**Exercise description**
Transcribe every line of the entries exactly.

━━━━━ Input ━━━━━

(** * idlemudpy: a shallow embedding of [mud.py] and its verified properties

    The development follows the layout of the Python source: balancing
    constants, the [Player], [Enemy] and [Room] classes, the persistence
    functions [save_game] / [load_game], and the game operations of the
    [MudGameGUI] class (combat, healing, inventory, movement, automation).

    Modelling conventions:
    - Python integers are [Z]; strings are [string]; lists are [list].
    - Dictionaries looked up and updated by key ([rooms], [tasks],
      [CLASS_STATS], the JSON object of the save file) are [gmap string _];
      the read-only [exits] dictionary, whose order is displayed, is an
      association list.
    - The mutable program state (player, rooms, cursor of the automation
      policy, random generator, wall clock, text output, save file, widget
      flags) is one record [World]; operations are functions in a
      state-and-exception monad that keeps the mutated state when a Python
      exception is raised.
    - [random.randint] and [random.choice] read the next raw number of an
      explicit source and reduce it into the requested range.
    - [time.time()] reads the [clock] field; timestamps are integers. *)

From stdpp Require Import gmap strings list fin_maps.
From Equations Require Import Equations.
From Stdlib Require Import Ascii ZArith Lia.

Set Warnings "-register-all".
Local Open Scope Z_scope.

(** ** Game balancing constants *)

Record ClassStat := mkClassStat {
  cs_max_hp : Z;
  cs_base_attack : Z;
  cs_skill_name : string
}.

Definition CLASS_STATS : gmap string ClassStat :=
  <["warrior" := mkClassStat 120 8 "Power Strike"]>
  (<["mage" := mkClassStat 80 12 "Arcane Blast"]>
  (<["rogue" := mkClassStat 100 10 "Backstab"]> ∅)).

Definition HP_PER_LEVEL : Z := 10.
Definition ATTACK_PER_LEVEL : Z := 2.

Record EnemyTemplate := mkTemplate {
  t_name : string;
  t_hp : Z;
  t_attack_power : Z;
  t_exp : Z
}.

Definition ENEMY_POOL : list EnemyTemplate :=
  [ mkTemplate "Anti Claws" 100 12 50;
    mkTemplate "Shadow Beast" 80 8 30;
    mkTemplate "Angry Turkey" 60 6 20;
    mkTemplate "Goblin Raider" 70 7 25;
    mkTemplate "Mountain Troll" 120 10 60 ].

Definition RESPAWN_TIME : Z := 10.

(** ** class Player *)

Record Player := mkPlayer {
  name : string;
  player_class : string;
  level : Z;
  exp : Z;
  max_hp : Z;
  hp : Z;
  base_attack : Z;
  inventory : list string;
  location : string;
  tasks : gmap string bool;
  pomodoro_streak : Z
}.

Definition set_exp (p : Player) (v : Z) : Player :=
  mkPlayer (name p) (player_class p) (level p) v (max_hp p) (hp p)
           (base_attack p) (inventory p) (location p) (tasks p)
           (pomodoro_streak p).

Definition set_hp (p : Player) (v : Z) : Player :=
  mkPlayer (name p) (player_class p) (level p) (exp p) (max_hp p) v
           (base_attack p) (inventory p) (location p) (tasks p)
           (pomodoro_streak p).

Definition set_inventory (p : Player) (v : list string) : Player :=
  mkPlayer (name p) (player_class p) (level p) (exp p) (max_hp p) (hp p)
           (base_attack p) v (location p) (tasks p) (pomodoro_streak p).

Definition set_location (p : Player) (v : string) : Player :=
  mkPlayer (name p) (player_class p) (level p) (exp p) (max_hp p) (hp p)
           (base_attack p) (inventory p) v (tasks p) (pomodoro_streak p).

Definition set_tasks (p : Player) (v : gmap string bool) : Player :=
  mkPlayer (name p) (player_class p) (level p) (exp p) (max_hp p) (hp p)
           (base_attack p) (inventory p) (location p) v (pomodoro_streak p).

(** [str.lower()] on the ASCII range: the letters [A]..[Z] (codes 65..90)
    are moved to [a]..[z]; every other byte is kept. On strings of ASCII
    characters this is [str.lower()]; cased letters outside ASCII, which
    Python lower-cases too, are not covered, so statements about arbitrary
    class names are made for ASCII names ([is_ascii]). *)
Definition lower_ascii (c : ascii) : ascii :=
  let n := nat_of_ascii c in
  if ((65 <=? n) && (n <=? 90))%nat then ascii_of_nat (n + 32) else c.

Fixpoint lower (s : string) : string :=
  match s with
  | EmptyString => EmptyString
  | String c s' => String (lower_ascii c) (lower s')
  end.

Definition default_tasks : gmap string bool :=
  <["complete_daily_job" := false]>
  (<["drink_from_stream" := false]>
  (<["stun_opponent" := false]> ∅)).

━━━━━

**Written response**
(** * idlemudpy: a shallow embedding of [mud.py] and its verified properties

    The development follows the layout of the Python source: balancing
    constants, the [Player], [Enemy] and [Room] classes, the persistence
    functions [save_game] / [load_game], and the game operations of the
    [MudGameGUI] class (combat, healing, inventory, movement, automation).

    Modelling conventions:
    - Python integers are [Z]; strings are [string]; lists are [list].
    - Dictionaries looked up and updated by key ([rooms], [tasks],
      [CLASS_STATS], the JSON object of the save file) are [gmap string _];
      the read-only [exits] dictionary, whose order is displayed, is an
      association list.
    - The mutable program state (player, rooms, cursor of the automation
      policy, random generator, wall clock, text output, save file, widget
      flags) is one record [World]; operations are functions in a
      state-and-exception monad that keeps the mutated state when a Python
      exception is raised.
    - [random.randint] and [random.choice] read the next raw number of an
      explicit source and reduce it into the requested range.
    - [time.time()] reads the [clock] field; timestamps are integers. *)

From stdpp Require Import gmap strings list fin_maps.
From Equations Require Import Equations.
From Stdlib Require Import Ascii ZArith Lia.

Set Warnings "-register-all".
Local Open Scope Z_scope.

(** ** Game balancing constants *)

Record ClassStat := mkClassStat {
  cs_max_hp : Z;
  cs_base_attack : Z;
  cs_skill_name : string
}.

Definition CLASS_STATS : gmap string ClassStat :=
  <["warrior" := mkClassStat 120 8 "Power Strike"]>
  (<["mage" := mkClassStat 80 12 "Arcane Blast"]>
  (<["rogue" := mkClassStat 100 10 "Backstab"]> ∅)).

Definition HP_PER_LEVEL : Z := 10.
Definition ATTACK_PER_LEVEL : Z := 2.

Record EnemyTemplate := mkTemplate {
  t_name : string;
  t_hp : Z;
  t_attack_power : Z;
  t_exp : Z
}.

Definition ENEMY_POOL : list EnemyTemplate :=
  [ mkTemplate "Anti Claws" 100 12 50;
    mkTemplate "Shadow Beast" 80 8 30;
    mkTemplate "Angry Turkey" 60 6 20;
    mkTemplate "Goblin Raider" 70 7 25;
    mkTemplate "Mountain Troll" 120 10 60 ].

Definition RESPAWN_TIME : Z := 10.

(** ** class Player *)

Record Player := mkPlayer {
  name : string;
  player_class : string;
  level : Z;
  exp : Z;
  max_hp : Z;
  hp : Z;
  base_attack : Z;
  inventory : list string;
  location : string;
  tasks : gmap string bool;
  pomodoro_streak : Z
}.

Definition set_exp (p : Player) (v : Z) : Player :=
  mkPlayer (name p) (player_class p) (level p) v (max_hp p) (hp p)
           (base_attack p) (inventory p) (location p) (tasks p)
           (pomodoro_streak p).

Definition set_hp (p : Player) (v : Z) : Player :=
  mkPlayer (name p) (player_class p) (level p) (exp p) (max_hp p) v
           (base_attack p) (inventory p) (location p) (tasks p)
           (pomodoro_streak p).

Definition set_inventory (p : Player) (v : list string) : Player :=
  mkPlayer (name p) (player_class p) (level p) (exp p) (max_hp p) (hp p)
           (base_attack p) v (location p) (tasks p) (pomodoro_streak p).

Definition set_location (p : Player) (v : string) : Player :=
  mkPlayer (name p) (player_class p) (level p) (exp p) (max_hp p) (hp p)
           (base_attack p) (inventory p) v (tasks p) (pomodoro_streak p).

Definition set_tasks (p : Player) (v : gmap string bool) : Player :=
  mkPlayer (name p) (player_class p) (level p) (exp p) (max_hp p) (hp p)
           (base_attack p) (inventory p) (location p) v (pomodoro_streak p).

(** [str.lower()] on the ASCII range: the letters [A]..[Z] (codes 65..90)
    are moved to [a]..[z]; every other byte is kept. On strings of ASCII
    characters this is [str.lower()]; cased letters outside ASCII, which
    Python lower-cases too, are not covered, so statements about arbitrary
    class names are made for ASCII names ([is_ascii]). *)
Definition lower_ascii (c : ascii) : ascii :=
  let n := nat_of_ascii c in
  if ((65 <=? n) && (n <=? 90))%nat then ascii_of_nat (n + 32) else c.

Fixpoint lower (s : string) : string :=
  match s with
  | EmptyString => EmptyString
  | String c s' => String (lower_ascii c) (lower s')
  end.

Definition default_tasks : gmap string bool :=
  <["complete_daily_job" := false]>
  (<["drink_from_stream" := false]>
  (<["stun_opponent" := false]> ∅)).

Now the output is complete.